# Supplied data
----------------

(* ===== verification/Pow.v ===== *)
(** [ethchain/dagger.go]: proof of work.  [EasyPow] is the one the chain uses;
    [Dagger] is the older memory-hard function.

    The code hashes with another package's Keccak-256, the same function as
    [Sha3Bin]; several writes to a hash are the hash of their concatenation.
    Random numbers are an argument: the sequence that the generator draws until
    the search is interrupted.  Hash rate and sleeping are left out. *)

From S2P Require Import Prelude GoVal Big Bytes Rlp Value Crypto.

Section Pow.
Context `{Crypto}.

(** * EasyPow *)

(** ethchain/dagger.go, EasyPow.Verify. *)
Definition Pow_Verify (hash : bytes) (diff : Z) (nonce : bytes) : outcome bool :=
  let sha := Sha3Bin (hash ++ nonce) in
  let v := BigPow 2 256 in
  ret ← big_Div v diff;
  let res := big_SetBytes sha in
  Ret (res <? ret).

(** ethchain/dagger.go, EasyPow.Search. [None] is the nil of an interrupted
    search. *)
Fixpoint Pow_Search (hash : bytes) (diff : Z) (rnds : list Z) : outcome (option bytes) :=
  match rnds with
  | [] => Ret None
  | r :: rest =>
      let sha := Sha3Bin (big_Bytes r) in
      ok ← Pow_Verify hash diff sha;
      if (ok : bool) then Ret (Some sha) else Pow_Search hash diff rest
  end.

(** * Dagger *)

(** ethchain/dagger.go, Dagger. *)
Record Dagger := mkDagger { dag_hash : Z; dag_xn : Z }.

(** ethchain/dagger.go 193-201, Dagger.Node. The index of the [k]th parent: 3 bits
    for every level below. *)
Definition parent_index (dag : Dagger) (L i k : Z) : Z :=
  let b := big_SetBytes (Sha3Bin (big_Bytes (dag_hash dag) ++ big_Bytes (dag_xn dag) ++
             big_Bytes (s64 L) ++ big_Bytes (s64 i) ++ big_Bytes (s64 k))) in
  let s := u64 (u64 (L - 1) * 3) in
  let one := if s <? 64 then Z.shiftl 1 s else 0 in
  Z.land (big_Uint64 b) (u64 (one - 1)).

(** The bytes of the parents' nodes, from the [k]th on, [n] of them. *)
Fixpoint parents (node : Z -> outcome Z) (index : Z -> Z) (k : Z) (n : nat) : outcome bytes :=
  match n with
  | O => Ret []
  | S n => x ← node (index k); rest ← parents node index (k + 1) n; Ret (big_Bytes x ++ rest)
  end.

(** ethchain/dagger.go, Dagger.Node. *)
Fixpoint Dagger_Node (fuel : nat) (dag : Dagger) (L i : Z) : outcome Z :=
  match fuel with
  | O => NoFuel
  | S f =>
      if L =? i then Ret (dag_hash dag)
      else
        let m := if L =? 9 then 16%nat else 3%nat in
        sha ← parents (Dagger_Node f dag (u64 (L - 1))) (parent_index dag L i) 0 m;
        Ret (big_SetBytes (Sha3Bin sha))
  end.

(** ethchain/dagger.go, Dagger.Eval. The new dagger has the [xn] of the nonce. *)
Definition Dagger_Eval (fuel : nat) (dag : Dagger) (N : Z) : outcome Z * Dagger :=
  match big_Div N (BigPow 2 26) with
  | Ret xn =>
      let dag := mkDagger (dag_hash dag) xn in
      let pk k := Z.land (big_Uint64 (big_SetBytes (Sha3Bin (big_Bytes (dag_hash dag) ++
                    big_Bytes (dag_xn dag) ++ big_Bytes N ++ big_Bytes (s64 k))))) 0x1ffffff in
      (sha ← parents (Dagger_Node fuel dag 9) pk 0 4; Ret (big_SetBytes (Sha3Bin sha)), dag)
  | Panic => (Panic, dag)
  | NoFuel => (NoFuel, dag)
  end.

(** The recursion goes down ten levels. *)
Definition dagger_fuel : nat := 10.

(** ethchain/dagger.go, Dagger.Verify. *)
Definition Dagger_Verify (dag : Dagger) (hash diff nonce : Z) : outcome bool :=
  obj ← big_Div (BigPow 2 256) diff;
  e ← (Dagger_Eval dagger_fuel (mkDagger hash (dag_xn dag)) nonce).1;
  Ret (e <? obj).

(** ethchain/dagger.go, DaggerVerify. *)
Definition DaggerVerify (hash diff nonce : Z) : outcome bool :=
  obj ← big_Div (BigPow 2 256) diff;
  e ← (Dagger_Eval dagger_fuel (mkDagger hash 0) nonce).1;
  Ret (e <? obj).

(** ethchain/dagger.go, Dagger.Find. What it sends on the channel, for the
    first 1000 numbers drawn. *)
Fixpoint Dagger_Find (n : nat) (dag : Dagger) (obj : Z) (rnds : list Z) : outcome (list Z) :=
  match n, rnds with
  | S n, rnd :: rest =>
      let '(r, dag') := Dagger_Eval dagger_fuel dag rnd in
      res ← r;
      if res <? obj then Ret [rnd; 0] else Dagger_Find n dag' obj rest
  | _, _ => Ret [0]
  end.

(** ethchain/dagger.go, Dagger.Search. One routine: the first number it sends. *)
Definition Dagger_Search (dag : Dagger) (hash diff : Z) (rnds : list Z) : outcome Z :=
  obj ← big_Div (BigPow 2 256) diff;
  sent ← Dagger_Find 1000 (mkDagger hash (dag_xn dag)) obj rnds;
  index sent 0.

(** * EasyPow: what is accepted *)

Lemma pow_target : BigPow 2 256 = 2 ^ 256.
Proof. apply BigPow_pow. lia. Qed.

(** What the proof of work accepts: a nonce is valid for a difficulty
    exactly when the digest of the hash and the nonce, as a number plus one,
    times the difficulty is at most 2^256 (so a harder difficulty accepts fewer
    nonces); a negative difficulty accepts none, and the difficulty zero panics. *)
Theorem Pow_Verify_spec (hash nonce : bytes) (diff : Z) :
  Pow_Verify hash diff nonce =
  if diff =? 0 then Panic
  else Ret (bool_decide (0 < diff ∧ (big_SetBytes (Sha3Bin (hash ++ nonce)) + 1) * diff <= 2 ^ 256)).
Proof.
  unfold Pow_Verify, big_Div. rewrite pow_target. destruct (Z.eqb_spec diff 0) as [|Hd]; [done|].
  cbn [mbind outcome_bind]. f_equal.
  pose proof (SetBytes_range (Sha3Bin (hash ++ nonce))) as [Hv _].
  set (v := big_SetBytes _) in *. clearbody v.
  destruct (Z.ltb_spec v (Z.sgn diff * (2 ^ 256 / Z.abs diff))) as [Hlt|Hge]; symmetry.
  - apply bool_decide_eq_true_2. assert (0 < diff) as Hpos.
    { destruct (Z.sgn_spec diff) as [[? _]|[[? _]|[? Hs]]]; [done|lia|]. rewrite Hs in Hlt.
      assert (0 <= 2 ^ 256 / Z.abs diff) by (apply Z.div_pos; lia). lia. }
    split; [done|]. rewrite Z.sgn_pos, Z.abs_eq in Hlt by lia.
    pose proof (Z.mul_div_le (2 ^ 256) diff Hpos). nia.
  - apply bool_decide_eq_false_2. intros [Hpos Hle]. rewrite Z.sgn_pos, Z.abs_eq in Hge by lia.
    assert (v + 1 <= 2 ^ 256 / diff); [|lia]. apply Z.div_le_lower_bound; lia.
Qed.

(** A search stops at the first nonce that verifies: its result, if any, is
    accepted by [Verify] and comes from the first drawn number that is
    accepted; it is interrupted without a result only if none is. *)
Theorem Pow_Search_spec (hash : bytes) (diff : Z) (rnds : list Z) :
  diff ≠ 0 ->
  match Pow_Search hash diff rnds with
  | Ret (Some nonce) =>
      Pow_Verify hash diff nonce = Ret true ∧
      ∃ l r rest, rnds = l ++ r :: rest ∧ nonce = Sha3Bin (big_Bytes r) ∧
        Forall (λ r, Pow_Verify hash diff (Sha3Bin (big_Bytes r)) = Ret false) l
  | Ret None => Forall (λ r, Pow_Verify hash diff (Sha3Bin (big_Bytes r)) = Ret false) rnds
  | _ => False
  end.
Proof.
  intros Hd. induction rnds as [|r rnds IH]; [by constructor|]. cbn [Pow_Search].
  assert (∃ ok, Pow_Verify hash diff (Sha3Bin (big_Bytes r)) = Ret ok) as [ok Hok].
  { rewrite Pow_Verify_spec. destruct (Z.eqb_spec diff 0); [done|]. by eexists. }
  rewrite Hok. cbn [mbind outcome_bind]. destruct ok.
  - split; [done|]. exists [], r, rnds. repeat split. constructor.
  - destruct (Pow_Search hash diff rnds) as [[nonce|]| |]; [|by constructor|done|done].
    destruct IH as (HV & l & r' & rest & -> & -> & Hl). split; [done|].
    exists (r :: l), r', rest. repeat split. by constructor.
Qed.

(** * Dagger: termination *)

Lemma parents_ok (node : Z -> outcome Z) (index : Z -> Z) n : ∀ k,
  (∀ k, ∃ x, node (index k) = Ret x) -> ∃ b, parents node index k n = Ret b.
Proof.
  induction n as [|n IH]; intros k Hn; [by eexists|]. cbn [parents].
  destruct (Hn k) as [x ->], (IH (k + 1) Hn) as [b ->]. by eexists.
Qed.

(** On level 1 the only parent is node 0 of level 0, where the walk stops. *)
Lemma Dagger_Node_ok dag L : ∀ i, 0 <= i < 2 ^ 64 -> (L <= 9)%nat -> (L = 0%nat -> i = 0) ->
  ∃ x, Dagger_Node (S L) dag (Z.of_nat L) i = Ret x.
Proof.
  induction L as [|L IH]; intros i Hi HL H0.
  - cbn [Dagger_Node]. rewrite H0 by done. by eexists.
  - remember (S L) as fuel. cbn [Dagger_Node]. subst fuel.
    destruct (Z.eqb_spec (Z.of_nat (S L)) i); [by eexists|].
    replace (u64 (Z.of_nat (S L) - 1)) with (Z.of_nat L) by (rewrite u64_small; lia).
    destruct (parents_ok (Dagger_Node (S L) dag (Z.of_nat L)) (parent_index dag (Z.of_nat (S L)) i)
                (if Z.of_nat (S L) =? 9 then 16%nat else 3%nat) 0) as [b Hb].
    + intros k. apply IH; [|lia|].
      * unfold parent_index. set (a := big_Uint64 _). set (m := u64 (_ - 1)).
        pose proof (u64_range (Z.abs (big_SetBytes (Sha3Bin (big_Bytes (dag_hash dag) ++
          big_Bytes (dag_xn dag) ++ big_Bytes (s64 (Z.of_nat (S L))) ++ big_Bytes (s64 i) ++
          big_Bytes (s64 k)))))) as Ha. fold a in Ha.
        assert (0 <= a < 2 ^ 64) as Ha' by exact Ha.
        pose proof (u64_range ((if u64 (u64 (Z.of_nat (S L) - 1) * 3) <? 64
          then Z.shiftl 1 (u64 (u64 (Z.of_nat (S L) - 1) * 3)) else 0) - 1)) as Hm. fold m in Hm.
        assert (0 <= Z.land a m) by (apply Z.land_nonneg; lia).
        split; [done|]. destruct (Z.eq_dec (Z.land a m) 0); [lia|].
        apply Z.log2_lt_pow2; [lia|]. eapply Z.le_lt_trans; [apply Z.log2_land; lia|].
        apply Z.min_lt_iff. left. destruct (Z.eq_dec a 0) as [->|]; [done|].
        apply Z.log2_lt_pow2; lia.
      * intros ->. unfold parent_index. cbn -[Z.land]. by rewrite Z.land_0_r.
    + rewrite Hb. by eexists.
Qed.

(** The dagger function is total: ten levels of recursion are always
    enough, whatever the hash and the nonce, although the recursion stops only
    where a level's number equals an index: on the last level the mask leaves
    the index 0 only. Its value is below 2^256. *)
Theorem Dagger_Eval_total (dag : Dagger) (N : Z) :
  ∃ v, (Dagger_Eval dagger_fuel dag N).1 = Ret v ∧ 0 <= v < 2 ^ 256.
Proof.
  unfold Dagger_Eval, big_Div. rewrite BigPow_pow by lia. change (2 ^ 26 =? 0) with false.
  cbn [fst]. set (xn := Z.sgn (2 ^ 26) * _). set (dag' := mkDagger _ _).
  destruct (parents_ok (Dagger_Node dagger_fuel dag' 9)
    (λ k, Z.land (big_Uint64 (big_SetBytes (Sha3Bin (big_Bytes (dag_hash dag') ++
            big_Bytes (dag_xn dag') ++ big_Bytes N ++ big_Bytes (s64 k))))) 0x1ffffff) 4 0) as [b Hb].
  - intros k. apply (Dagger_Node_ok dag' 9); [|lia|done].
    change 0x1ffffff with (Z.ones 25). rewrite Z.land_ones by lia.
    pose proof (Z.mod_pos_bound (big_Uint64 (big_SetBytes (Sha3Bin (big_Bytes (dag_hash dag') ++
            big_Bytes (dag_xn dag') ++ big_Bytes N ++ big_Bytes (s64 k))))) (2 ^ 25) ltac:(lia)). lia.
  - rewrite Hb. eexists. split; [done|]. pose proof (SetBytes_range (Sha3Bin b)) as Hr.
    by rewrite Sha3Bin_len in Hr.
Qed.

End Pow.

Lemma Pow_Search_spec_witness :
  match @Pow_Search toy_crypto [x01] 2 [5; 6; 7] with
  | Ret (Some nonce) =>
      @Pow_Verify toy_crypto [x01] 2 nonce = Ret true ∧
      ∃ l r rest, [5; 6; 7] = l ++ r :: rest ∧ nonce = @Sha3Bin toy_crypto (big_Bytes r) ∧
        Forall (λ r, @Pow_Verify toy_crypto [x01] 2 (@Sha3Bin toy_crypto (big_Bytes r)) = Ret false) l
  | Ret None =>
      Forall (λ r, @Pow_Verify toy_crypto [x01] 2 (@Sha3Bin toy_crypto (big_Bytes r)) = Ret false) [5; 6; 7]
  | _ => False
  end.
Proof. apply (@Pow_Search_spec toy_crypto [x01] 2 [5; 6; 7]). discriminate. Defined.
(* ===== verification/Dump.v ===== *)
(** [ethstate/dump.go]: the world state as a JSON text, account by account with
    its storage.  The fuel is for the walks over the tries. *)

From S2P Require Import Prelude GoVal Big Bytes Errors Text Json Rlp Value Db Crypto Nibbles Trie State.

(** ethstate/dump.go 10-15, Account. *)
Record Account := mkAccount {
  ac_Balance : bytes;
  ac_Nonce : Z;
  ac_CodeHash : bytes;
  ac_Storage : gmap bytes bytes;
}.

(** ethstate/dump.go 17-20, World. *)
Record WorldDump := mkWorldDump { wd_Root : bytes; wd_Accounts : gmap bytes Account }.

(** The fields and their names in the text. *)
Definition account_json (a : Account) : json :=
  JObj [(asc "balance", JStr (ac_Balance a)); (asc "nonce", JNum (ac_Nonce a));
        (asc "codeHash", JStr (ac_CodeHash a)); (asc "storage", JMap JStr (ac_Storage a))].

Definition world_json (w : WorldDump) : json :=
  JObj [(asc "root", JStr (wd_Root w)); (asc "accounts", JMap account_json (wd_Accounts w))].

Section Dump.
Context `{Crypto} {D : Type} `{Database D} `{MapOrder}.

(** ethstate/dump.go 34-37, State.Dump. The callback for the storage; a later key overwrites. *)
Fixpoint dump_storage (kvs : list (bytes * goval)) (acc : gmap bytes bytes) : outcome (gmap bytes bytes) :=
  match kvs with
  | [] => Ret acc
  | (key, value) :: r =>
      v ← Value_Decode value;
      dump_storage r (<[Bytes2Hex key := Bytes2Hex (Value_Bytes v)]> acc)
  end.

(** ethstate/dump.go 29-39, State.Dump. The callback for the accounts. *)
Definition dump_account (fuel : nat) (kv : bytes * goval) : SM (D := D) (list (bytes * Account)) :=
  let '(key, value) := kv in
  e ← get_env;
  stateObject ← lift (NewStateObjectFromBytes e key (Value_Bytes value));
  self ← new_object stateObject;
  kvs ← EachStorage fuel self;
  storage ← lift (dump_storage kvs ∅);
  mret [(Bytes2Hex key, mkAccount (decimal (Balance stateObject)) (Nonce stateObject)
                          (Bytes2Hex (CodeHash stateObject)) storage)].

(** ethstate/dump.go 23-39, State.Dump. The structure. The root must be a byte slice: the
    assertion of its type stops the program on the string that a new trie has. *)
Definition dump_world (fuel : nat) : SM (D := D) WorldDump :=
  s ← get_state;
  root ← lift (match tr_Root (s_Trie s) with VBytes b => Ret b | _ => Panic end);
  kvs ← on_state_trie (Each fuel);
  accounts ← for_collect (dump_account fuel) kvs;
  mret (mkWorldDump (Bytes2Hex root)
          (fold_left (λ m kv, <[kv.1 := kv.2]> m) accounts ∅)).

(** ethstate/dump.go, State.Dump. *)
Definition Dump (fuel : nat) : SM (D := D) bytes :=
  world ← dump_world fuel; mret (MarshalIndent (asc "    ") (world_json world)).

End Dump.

----------------

# Work request
Set down exactly the lines that begin the records and continue through the line bearing "The code hashes"; include both ends.

# Solved problem
(* ===== verification/Pow.v ===== *)
(** [ethchain/dagger.go]: proof of work.  [EasyPow] is the one the chain uses;
    [Dagger] is the older memory-hard function.

    The code hashes with another package's Keccak-256, the same function as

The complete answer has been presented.